=== Material shown ===

(** * Prometheus dead man's switch: the heartbeat Recorder (api.py) and the
      liveness Evaluator (checker.py), embedded and checked against the
      specification's claims.

    The two Lambda handlers are tiny programs whose whole behaviour is their
    effect on the outside world: a DynamoDB table, the Slack API, the logger
    and the clock.  The embedding therefore threads an explicit [world]
    (the table and a journal of every request and log line issued) through an
    exception-aware state monad, and takes the answers of the outside world
    (clock readings, whether a request fails) as an explicit [moment]. *)

From Stdlib Require Import ZArith String Ascii DecimalString DecimalPos DecimalZ.
From stdpp Require Import base gmap strings list fin_maps.

Local Open Scope Z_scope.
Local Open Scope string_scope.
Local Open Scope list_scope.

(** ** Python values and built-ins used by both handlers *)

Module Py.

(** Exceptions that can leave a handler. *)
Inductive exn :=
| KeyError (key : string)
| ValueError (what : string)
| SystemExit (code : Z)
| ClientError (err : string)
| RequestException (err : string)
| Exception (msg : string).

Inductive result (A : Type) :=
| Ok (a : A)
| Raise (e : exn).
Arguments Ok {A} a.
Arguments Raise {A} e.

(** [str(n)] for a Python integer: the decimal numeral, with a leading
    minus sign for negative numbers. *)
Definition str (n : Z) : string := NilZero.string_of_int (Z.to_int n).

(** The line feed of the Python literal '\n'. *)
Definition nl : string := String "010"%char EmptyString.

(** [needle in haystack] for strings. *)
Fixpoint prefix_of (p s : string) : bool :=
  match p, s with
  | EmptyString, _ => true
  | String a p', String b s' => if Ascii.eqb a b then prefix_of p' s' else false
  | String _ _, EmptyString => false
  end.

Fixpoint contains (needle haystack : string) : bool :=
  prefix_of needle haystack ||
  match haystack with
  | EmptyString => false
  | String _ rest => contains needle rest
  end.

(** [s.split(sep)] for a one-character separator: the fields between the
    separators, in order; the empty string has the one field [""]. *)
Fixpoint split (sep : ascii) (s : string) : list string :=
  match s with
  | EmptyString => [EmptyString]
  | String c rest =>
      if Ascii.eqb c sep then EmptyString :: split sep rest
      else match split sep rest with
           | field :: fields => String c field :: fields
           | [] => [String c EmptyString]
           end
  end.

(** [sep.join(fields)]. *)
Fixpoint join (sep : ascii) (fields : list string) : string :=
  match fields with
  | [] => EmptyString
  | [field] => field
  | field :: rest => field +:+ String sep (join sep rest)
  end.

End Py.

(** ** The outside world *)

Module World.
Import Py.
(** One event; [None] when it cannot happen (time running backwards, a call
    settling that is not in flight). *)
Definition step (ev : Event) (r : Runtime) : option Runtime :=
  let w := browser r in
  match ev with
  | EvWire v => Some (hosted (set_page (wiredBooks v (page w)) w) r)
  | EvConnected =>
      Some {| browser := set_page (connectedCallback_call (page w)) w;
              session_in_flight := S (session_in_flight r);
              search_in_flight := search_in_flight r;
              agent_in_flight := agent_in_flight r |}
  | EvSessionSettled o =>
      match session_in_flight r with
      | S n =>
          Some {| browser := set_page (connectedCallback_settle o (page w)) w;
                  session_in_flight := n;
                  search_in_flight := search_in_flight r;
                  agent_in_flight := agent_in_flight r |}
      | O => None
      end
  | EvKey k => if clock w <=? k.1 then Some (hosted (keystroke k w) r) else None
  | EvTick t => if clock w <=? t then Some (hosted (advance t w) r) else None
  | EvClearSearch =>
      Some {| browser := set_page (handleClearSearch (page w)) w;
              session_in_flight := session_in_flight r;
              search_in_flight := S (search_in_flight r);
              agent_in_flight := agent_in_flight r |}
  | EvSearchSettled o =>
      match search_in_flight r with
      | S n =>
          Some {| browser := set_page (performSearch_settle o (page w)) w;
                  session_in_flight := session_in_flight r;
                  search_in_flight := n;
                  agent_in_flight := agent_in_flight r |}
      | O => None
      end
  | EvClick button =>
      let a := (handleFavoriteToggle button (page w)).2 in
      Some {| browser := set_page (state_of a) w;
              session_in_flight := session_in_flight r;
              search_in_flight := search_in_flight r;
              agent_in_flight := agent_in_flight r + awaiting a |}
  | EvAgentSettled o =>
      match agent_in_flight r with
      | S n =>
          Some {| browser := set_page (getRecommendations_settle o (page w)) w;
                  session_in_flight := session_in_flight r;
                  search_in_flight := search_in_flight r;
                  agent_in_flight := n |}
      | O => None
      end
  | EvClose => Some (hosted (set_page (handleCloseRecommendations (page w)) w) r)
  end.

Fixpoint run (evs : list Event) (r : Runtime) : option Runtime :=
  match evs with
  | [] => Some r
  | ev :: evs' =>
      match step ev r with
      | Some r' => run evs' r'
      | None => None
      end
  end.

(** The session call resolves with credentials. *)
Definition grants_session (ev : Event) : bool :=
  match ev with
  | EvSessionSettled (Resolved (Some _)) => true
  | _ => false
  end.

(** The wire adapter delivers data. *)
Definition delivers_data (ev : Event) : bool :=
  match ev with
  | EvWire v => match data v with Some _ => true | None => false end
  | _ => false
  end.

(** The book a click on [id] would toggle has a flag that agrees with
    membership of [id] in [favoriteBooks], for every [id]. *)
Definition synced (st : BookSearch) : Prop :=
  ∀ id i b,
    list_find (fun x => Id (fields x) = id) (books st) = Some (i, b) →
    (isFavorite b = true ↔ id ∈ favoriteBooks st).

(** At most one timer is pending, and [this.delayTimeout] names it. *)
Definition one_timer (w : Browser) : Prop :=
  timers w = []
  ∨ ∃ id due, timers w = [(id, due)] ∧ delayTimeout (page w) = Some id.

(** What a run of keystrokes searches for, by the time [T]: the text of each
    keystroke that the next one follows by 300ms or more, and of the last one
    if [T] is 300ms or more after it.  [pending] is the keystroke whose timer
    is waiting. *)
Definition due_search (pending : option (Z * string)) (t : Z) : list string :=
  match pending with
  | Some k => if k.1 + debounce_delay <=? t then [k.2] else []
  | None => []
  end.

Fixpoint debounced (pending : option (Z * string)) (ks : list (Z * string))
    (T : Z) : list string :=
  match ks with
  | [] => due_search pending T
  | k :: ks' => due_search pending k.1 ++ debounced (Some k) ks' T
  end.

(** The keystrokes come in order of time, none before [prev]. *)
Fixpoint in_order (prev : Z) (ks : list (Z * string)) : Prop :=
  match ks with
  | [] => True
  | k :: ks' => prev <= k.1 ∧ in_order k.1 ks'
  end.

(** What starting a search leaves alone: everything but [isLoading] and the
    search calls in the trace. *)
Definition backstage (st : BookSearch) :=
  (books st, favoriteBooks st, sessionInfo st, showRecommendations st,
   recommendations st, selectedBookName st, agent_calls (trace st),
   toasts (trace st)).

(** Every data delivery of the run comes while there are no favorites. *)
Fixpoint safe_reloads (evs : list Event) (r : Runtime) : Prop :=
  match evs with
  | [] => True
  | ev :: evs' =>
      (delivers_data ev = true → favoriteBooks (this_of r) = ∅)
      ∧ match step ev r with
        | Some r' => safe_reloads evs' r'
        | None => True
        end
  end.

(** A session that fails to start, the catalog, a favorite, a debounced
    search, a second click and a close. *)
Definition events_without_session : list Event :=
  [ EvConnected; EvSessionSettled Rejected;
    EvWire {| error := None; data := Some [dune; emma] |};
    EvClick (button_showing false "1");
    EvKey (0, "Du"); EvTick 400; EvSearchSettled (Resolved [dune]);
    EvClick (button_showing true "1"); EvClose ].

(** A session, the catalog, a favorite with its recommendation, a search that
    fails, a close and an unfavorite. *)
Definition events_with_session : list Event :=
  [ EvConnected; EvSessionSettled (Resolved (Some session));
    EvWire {| error := None; data := Some [dune; emma] |};
    EvClick (button_showing false "2");
    EvAgentSettled (Resolved None);
    EvKey (0, "Em"); EvKey (100, "Emm"); EvTick 500;
    EvSearchSettled Rejected; EvClose;
    EvClick (button_showing true "2") ].

(** [m1 * 2^e1 <= m2 * 2^e2], on integers. *)
Definition value_le (m1 : positive) (e1 : Z) (m2 : positive) (e2 : Z) : Prop :=
  let h := Z.min (Z.min e1 e2) 0 in
  Z.pos m1 * 2 ^ (e1 - h) <= Z.pos m2 * 2 ^ (e2 - h).

(** The recommendation view: visible, for which book, with what text. *)
Definition view (st : BookSearch) : bool * string * string :=
  (showRecommendations st, selectedBookName st, recommendations st).

(** Events that leave [selectedBookName] alone: all but a click on a
    favorite button and the close of the view. *)
Definition keeps_selection (ev : Event) : bool :=
  match ev with
  | EvClick _ | EvClose => false
  | _ => true
  end.

(** An agent call resolves. *)
Definition opens_view (ev : Event) : bool :=
  match ev with
  | EvAgentSettled (Resolved _) => true
  | _ => false
  end.

(** Dune and then Emma are made favorites, both agent calls in flight. *)
Definition two_in_flight : BookSearch :=
  state_of
    (handleFavoriteToggle (button_showing false "2")
       (state_of (handleFavoriteToggle (button_showing false "1") mounted).2)).2.

(** One agent call in flight, for [raw], right after the call. *)
Definition awaiting_agent (raw : RawBook) : Runtime :=
  {| browser :=
       quiet_browser (state_of (getRecommendations_call (loaded raw) mounted));
     session_in_flight := 0; search_in_flight := 0; agent_in_flight := 1 |}.

(** * Properties *)

(** ** Frame facts about the setters and [showToast] *)

Lemma showToast_trace t m v st :
  trace (showToast t m v st)
  = trace st ++ [DispatchEvent {| title := t; message := m; variant := v |}].
Proof. reflexivity. Qed.

Lemma toasts_app tr1 tr2 : toasts (tr1 ++ tr2) = toasts tr1 ++ toasts tr2.
Proof. unfold toasts. apply omap_app. Qed.

Lemma agent_calls_app tr1 tr2 :
  agent_calls (tr1 ++ tr2) = agent_calls tr1 ++ agent_calls tr2.
Proof. unfold agent_calls. apply omap_app. Qed.

Lemma search_calls_app tr1 tr2 :
  search_calls (tr1 ++ tr2) = search_calls tr1 ++ search_calls tr2.
Proof. unfold search_calls. apply omap_app. Qed.

(** ** Search *)

Section Search.

Variable st : BookSearch.

(** C2.  When the search call resolves with [result], [this.books] becomes
    the image of [result], element by element and nothing else: the i-th book
    carries the i-th record, its [isFavorite] is membership of the record's
    [Id] in [favoriteBooks] at that moment, and its [priceFormatted] is
    [formatPrice] of the record's price.  A search for "Dune" that returns the
    one record of Dune leaves exactly one entry, priced "$15.00". *)
Theorem performSearch_replaces_books (result : list RawBook) :
  let st' := performSearch_settle (Resolved result) st in
  length (books st') = length result
  ∧ (∀ i raw, result !! i = Some raw →
       ∃ b, books st' !! i = Some b
            ∧ fields b = raw
            ∧ (isFavorite b = true ↔ Id raw ∈ favoriteBooks st)
            ∧ priceFormatted b = formatPrice (Price__c raw))
  ∧ favoriteBooks (performSearch_call st) = favoriteBooks st
  ∧ books (performSearch (Resolved [dune]) (set_searchTerm "Dune" st))
    = [ {| fields := dune;
           isFavorite := bool_decide ("1" ∈ favoriteBooks st);
           priceFormatted := "$15.00" |} ].
Proof.
  cbn zeta. repeat split.
  - cbn. by rewrite length_map.
  - intros i raw Hi. cbn. rewrite list_lookup_fmap, Hi. cbn.
    eexists; repeat split; cbn.
    + apply bool_decide_eq_true_1.
    + apply bool_decide_eq_true_2.
Qed.


End Search.

(** ** The catalog loader *)

(** C6.  With data, every book [wiredBooks] builds has [isFavorite = false],
    whatever [favoriteBooks] holds, and [priceFormatted] from its price; with
    an error and no data, the trace grows by the one toast "Failed to load
    books" and everything else, [this.books] included, stays. *)
Theorem wiredBooks_outcomes (st : BookSearch) (d : list RawBook)
    (err : option string) (msg : string) :
  (let st' := wiredBooks {| error := err; data := Some d |} st in
   length (books st') = length d
   ∧ (∀ i raw, d !! i = Some raw →
        books st' !! i
        = Some {| fields := raw; isFavorite := false;
                  priceFormatted := formatPrice (Price__c raw) |})
   ∧ (∀ b, b ∈ books st' → isFavorite b = false)
   ∧ trace st' = trace st)
  ∧ (let st' := wiredBooks {| error := Some msg; data := None |} st in
     st' = showToast "Error" "Failed to load books" "error" st
     ∧ books st' = books st
     ∧ toasts (trace st')
       = toasts (trace st)
         ++ [ {| title := "Error"; message := "Failed to load books";
                 variant := "error" |} ]).
Proof.
  cbn zeta. split; [split; [|split; [|split]] | split; [|split]]; try done.
  - cbn. by rewrite length_map.
  - intros i raw Hi. cbn. by rewrite list_lookup_fmap, Hi.
  - intros b Hb. cbn in Hb. apply list_elem_of_fmap in Hb as (raw & -> & _).
    done.
  - cbn. by rewrite toasts_app.
Qed.
(** X12. A capture of a video without size, zero width or zero height,
    stores exactly ["data:,"], for either facing mode and whatever the
    encoder: the canvas has no pixels and the encoder is not consulted. *)
Theorem zero_size_capture_is_empty
    (encodeImage : string -> Q -> Bitmap -> string)
    (w : World) (video : HTMLVideoElement) (canvas : HTMLCanvasElement) :
  videoRef w = Some video -> canvasRef w = Some canvas -> getContext canvas = true ->
  videoWidth video = 0 \/ videoHeight video = 0 ->
  capturedImage (state (handleTakePhoto encodeImage w)) = Some "data:,"
  /\ calls (handleTakePhoto encodeImage w) = calls w ++ [ToDataURL "data:,"].
Proof.
  intros Hv Hc Hx Hz.
  rewrite (handleTakePhoto_success encodeImage w video canvas Hv Hc Hx).
  cbn zeta. cbn [state calls setCapturedImage capturedImage].
  rewrite (toDataURL_without_pixels encodeImage _ _ _ _ _ Hz). split; reflexivity.
Qed.

Lemma zero_size_capture_is_empty_witness :
  capturedImage (state (handleTakePhoto demoEncoder (mount true))) = Some "data:,".
Proof.
  apply (zero_size_capture_is_empty demoEncoder (mount true) freshVideo (Canvas.fresh true)).
  - reflexivity.
  - reflexivity.
  - reflexivity.
  - left. reflexivity.
Defined.

(** X13. A capture does not depend on what the canvas held before: two
    captures of the same frame in the same facing mode leave the same canvas
    and store the same image, whatever size, matrix and pixels earlier
    captures left behind. *)
Theorem capture_ignores_canvas_history
    (encodeImage : string -> Q -> Bitmap -> string)
    (w1 w2 : World) (v1 v2 : HTMLVideoElement) (c1 c2 : HTMLCanvasElement) :
  videoRef w1 = Some v1 -> canvasRef w1 = Some c1 -> getContext c1 = true ->
  videoRef w2 = Some v2 -> canvasRef w2 = Some c2 -> getContext c2 = true ->
  facingMode (state w1) = facingMode (state w2) ->
  videoWidth v1 = videoWidth v2 -> videoHeight v1 = videoHeight v2 ->
  currentFrame v1 = currentFrame v2 ->
  canvasRef (handleTakePhoto encodeImage w1) = canvasRef (handleTakePhoto encodeImage w2)
  /\ capturedImage (state (handleTakePhoto encodeImage w1))
     = capturedImage (state (handleTakePhoto encodeImage w2)).
Proof.
  intros Hv1 Hc1 Hx1 Hv2 Hc2 Hx2 Hm Hw Hh Hf.
  rewrite (handleTakePhoto_success encodeImage w1 v1 c1 Hv1 Hc1 Hx1).
  rewrite (handleTakePhoto_success encodeImage w2 v2 c2 Hv2 Hc2 Hx2).
  cbn zeta. cbn [state canvasRef setCapturedImage capturedImage].
  rewrite Hm, (captureCanvas_same_frame (facingMode (state w2)) v1 v2 true Hw Hh Hf).
  split; reflexivity.
Qed.

Lemma capture_ignores_canvas_history_witness :
  capturedImage (state (handleTakePhoto demoEncoder (after liveTrace)))
  = capturedImage
      (state (handleTakePhoto demoEncoder
                (withCanvas (scale 2 3 (sized 7 5 true)) (after liveTrace)))).
Proof.
  apply (capture_ignores_canvas_history demoEncoder
           (after liveTrace)
           (withCanvas (scale 2 3 (sized 7 5 true)) (after liveTrace))
           demoVideo demoVideo (Canvas.fresh true) (scale 2 3 (sized 7 5 true)));
    vm_compute; reflexivity.
Defined.
(** X8.  A failed tile is not retried.  Once the provider round trip of a
    tile raised during a lookup, every later lookup of that tile returns "no
    data" and leaves the state as it is, whatever was looked up in between
    and even when the services would answer by then. *)
Theorem failed_tile_is_not_retried (sv sv' : services) (b : bbox)
    (analysis_date : string) (between : list (bbox * string))
    (w w1 : world) (e : exn) :
  overlay_cache w !! (b, analysis_date) = None ->
  provider_round_trip sv b analysis_date w = (Raise e, w1) ->
  let after_failure :=
    snd (flood_detection.get_flood_overlay_from_n8n sv b analysis_date w) in
  let later := lookup_all sv' between after_failure in
  flood_detection.get_flood_overlay_from_n8n sv' b analysis_date later = (Ok None, later).
Proof.
  intros Hmiss Hfail after_failure later.
  assert (Hstored : overlay_cache after_failure !! (b, analysis_date) = Some None).
  { unfold after_failure, flood_detection.get_flood_overlay_from_n8n, cache_data.
    rewrite Hmiss, (round_trip_raises sv analysis_date b w e w1 Hfail).
    cbn [snd overlay_cache set_overlay_cache]. apply lookup_insert_eq. }
  destruct (lookup_all_keeps sv' between after_failure b analysis_date None Hstored)
    as [Hkept _].
  apply lookup_hit. exact Hkept.
Qed.

Lemma failed_tile_is_not_retried_witness :
  let after_failure :=
    snd (flood_detection.get_flood_overlay_from_n8n examples.offline examples.tile0
           examples.date empty_world) in
  let later :=
    lookup_all examples.dry_provider [((1, 1, 2, 2), examples.date)] after_failure in
  flood_detection.get_flood_overlay_from_n8n examples.dry_provider examples.tile0
    examples.date later = (Ok None, later).
Proof.
  apply (failed_tile_is_not_retried examples.offline examples.dry_provider
           examples.tile0 examples.date [((1, 1, 2, 2), examples.date)] empty_world
           (log_call (WebhookPost examples.tile0 examples.date) empty_world)
           RequestException); reflexivity.
Defined.

(** * Further properties of the route intersection analysis *)

Section improved_analysis.
Import flood_detection.
Variable sv : services.
(** Split on the row of [ABSD_TABLE] a profile selects, then on the bucket
    of a count. *)
Ltac absd_row profile :=
  cbv beta iota zeta fix delta
    [Exact.calc_absd Exact.lookup Exact.ABSD_TABLE];
  repeat match goal with
  | |- context [String.eqb profile ?k] => destruct (String.eqb profile k)
  end.

Ltac absd_bucket count :=
  unfold Exact.bucket;
  destruct (Z.eqb_spec count 0); [|destruct (Z.eqb_spec count 1)].

Lemma absd_within_rate (amount : Q) (profile : string) (count : Z) :
  0 <= amount ->
  exists duty,
    Exact.calc_absd amount profile count = Ok duty /\
    0 <= duty /\ duty <= amount * 0.65.
Proof.
  intros H. absd_row profile; absd_bucket count;
    (eexists; split; [reflexivity|]; split; lra).
Qed.

(** X4: [calc_absd] raises nothing, whatever the profile and the count (a
    negative count included, which is charged as two or more properties),
    and on an amount that is not negative the duty lies between 0 and 65%
    of it. *)
Theorem calc_absd_total_bounded (amount : Q) (profile : string) (count : Z) :
  0 <= amount ->
  exists duty,
    Exact.calc_absd amount profile count = Ok duty /\
    0 <= duty /\ duty <= amount * 0.65 /\
    ((count < 0)%Z -> Exact.calc_absd amount profile 2 = Ok duty).
Proof.
  intros H. absd_row profile; absd_bucket count;
    (eexists; split; [reflexivity|];
     split; [lra|]; split; [lra|]; intros; (lia || reflexivity)).
Qed.

Lemma calc_absd_total_bounded_witness :
  exists duty,
    Exact.calc_absd 750000 "PR" (-1) = Ok duty /\
    0 <= duty /\ duty <= 750000 * 0.65 /\
    ((-1 < 0)%Z -> Exact.calc_absd 750000 "PR" 2 = Ok duty).
Proof.
  apply (calc_absd_total_bounded 750000 "PR" (-1)). vm_compute. discriminate.
Defined.

(** X5: owning more properties never lowers the duty: for counts from 0 up and
    an amount that is not negative, the duty at the larger count is at
    least the duty at the smaller one. *)
Theorem calc_absd_monotone_in_count (amount : Q) (profile : string)
    (count1 count2 : Z) :
  0 <= amount -> (0 <= count1)%Z -> (count1 <= count2)%Z ->
  exists duty1 duty2,
    Exact.calc_absd amount profile count1 = Ok duty1 /\
    Exact.calc_absd amount profile count2 = Ok duty2 /\
    duty1 <= duty2.
Proof.
  intros H H1 H2. absd_row profile;
    absd_bucket count1; absd_bucket count2; try lia;
    (eexists; eexists; split; [reflexivity|]; split; [reflexivity|]; lra).
Qed.

Lemma calc_absd_monotone_in_count_witness :
  exists duty1 duty2,
    Exact.calc_absd 1000000 "SC" 1 = Ok duty1 /\
    Exact.calc_absd 1000000 "SC" 4 = Ok duty2 /\
    duty1 <= duty2.
Proof.
  apply (calc_absd_monotone_in_count 1000000 "SC" 1 4);
    vm_compute; discriminate.
Defined.
(** X11. Apart from the ready continuation, which calls [startBackend], no
    handler of the application creates a child object or changes the
    command of one: through any sequence of supervisor events (the exit of
    a child among them), activations and their waits, second-instance
    notices and window events, the commands of the child objects stay what
    they were. No handler starts the backend again. *)
Theorem only_launch_spawns (acts : list AppAction) (a : App)
    (Hacts : Forall (fun act => isWhenReady act = false) acts) :
  commands (world (runApp acts a)) = commands (world a).
Proof.
  revert a. induction Hacts as [|act acts Hact _ IH]; intros a; [done|].
  cbn [runApp foldl]. fold (runApp acts (performApp act a)).
  by rewrite IH, commands_performApp.
Qed.

(** X17. In every state of the application the supervisor's world is one
    the supervisor can reach by itself, so its invariants hold there: the
    handle names a supervised child on which [kill] has not succeeded, no
    other child is supervised, and [kill] has been called at most once on
    any child. *)
Theorem app_keeps_supervisor_invariant (platform : jsstring)
    (acts : list AppAction) :
  reachable (world (runApp acts (initialApp platform))) /\
  wf_world (world (runApp acts (initialApp platform))) /\
  killDiscipline (world (runApp acts (initialApp platform))).
Proof.
  assert (reachable (world (runApp acts (initialApp platform)))) as Hr.
  { apply reachable_runApp. by exists []. }
  split; [done|]. destruct Hr as [ws ->]. apply disciplined_run.
Qed.

(** X18. Until the ready handler of the application has run, nothing
    happens: whatever events, activations, second-instance notices and
    window events arrive, no child object exists, there is no handle, no
    window, no wait of an activation, and the activate handler is not
    registered. *)
Theorem nothing_before_ready (platform : jsstring) (acts : list AppAction)
    (Hacts : Forall (fun act => isWhenReady act = false) acts) :
  dormant (runApp acts (initialApp platform)).
Proof.
  assert (forall a, dormant a -> dormant (runApp acts a)) as H.
  { induction Hacts as [|act acts Hact _ IH]; intros a Ha; [done|].
    apply IH. by apply dormant_performApp. }
  apply H. by repeat split.
Qed.

(* ================================================================== *)
(** * The further properties on sample environments *)

Module Cases.
Import Sample SampleApp.

Example readyApp_eq :
  readyApp =
    mkApp (lit "linux") (setBackendReady true liveWorld) (Some 0%nat) [0%nat] 1
          [0%nat] true 0 [].
Proof. reflexivity. Qed.

(** Two activations started while the backend was not ready, both waits
    ending ready: one window. *)
Example overlapping_activations :
  let a0 := mkApp (lit "darwin") liveWorld None [] 0 [] true 0 [] in
  openWindows
    (runApp [ActivateBegin; ActivateBegin;
             ActivateSettled 0 [readyTurn]; ActivateSettled 5 [readyTurn]] a0)
  = [0%nat].
Proof. reflexivity. Qed.

Example missing_script_reported :
  whenReady sysNoScript 0 [readyTurn] (initialApp (lit "win32")) =
    mkApp (lit "win32") initialWorld None [] 0 [] true 0
      [SetAppUserModelId;
       StartupErrorBox (ErrorMessage MsgEntryPointNotFound);
       QuitRequested].
Proof. reflexivity. Qed.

===

Reproduce all lines from the records above that include the word "Inductive".

Answer to this task:
Inductive exn :=
Inductive result (A : Type) :=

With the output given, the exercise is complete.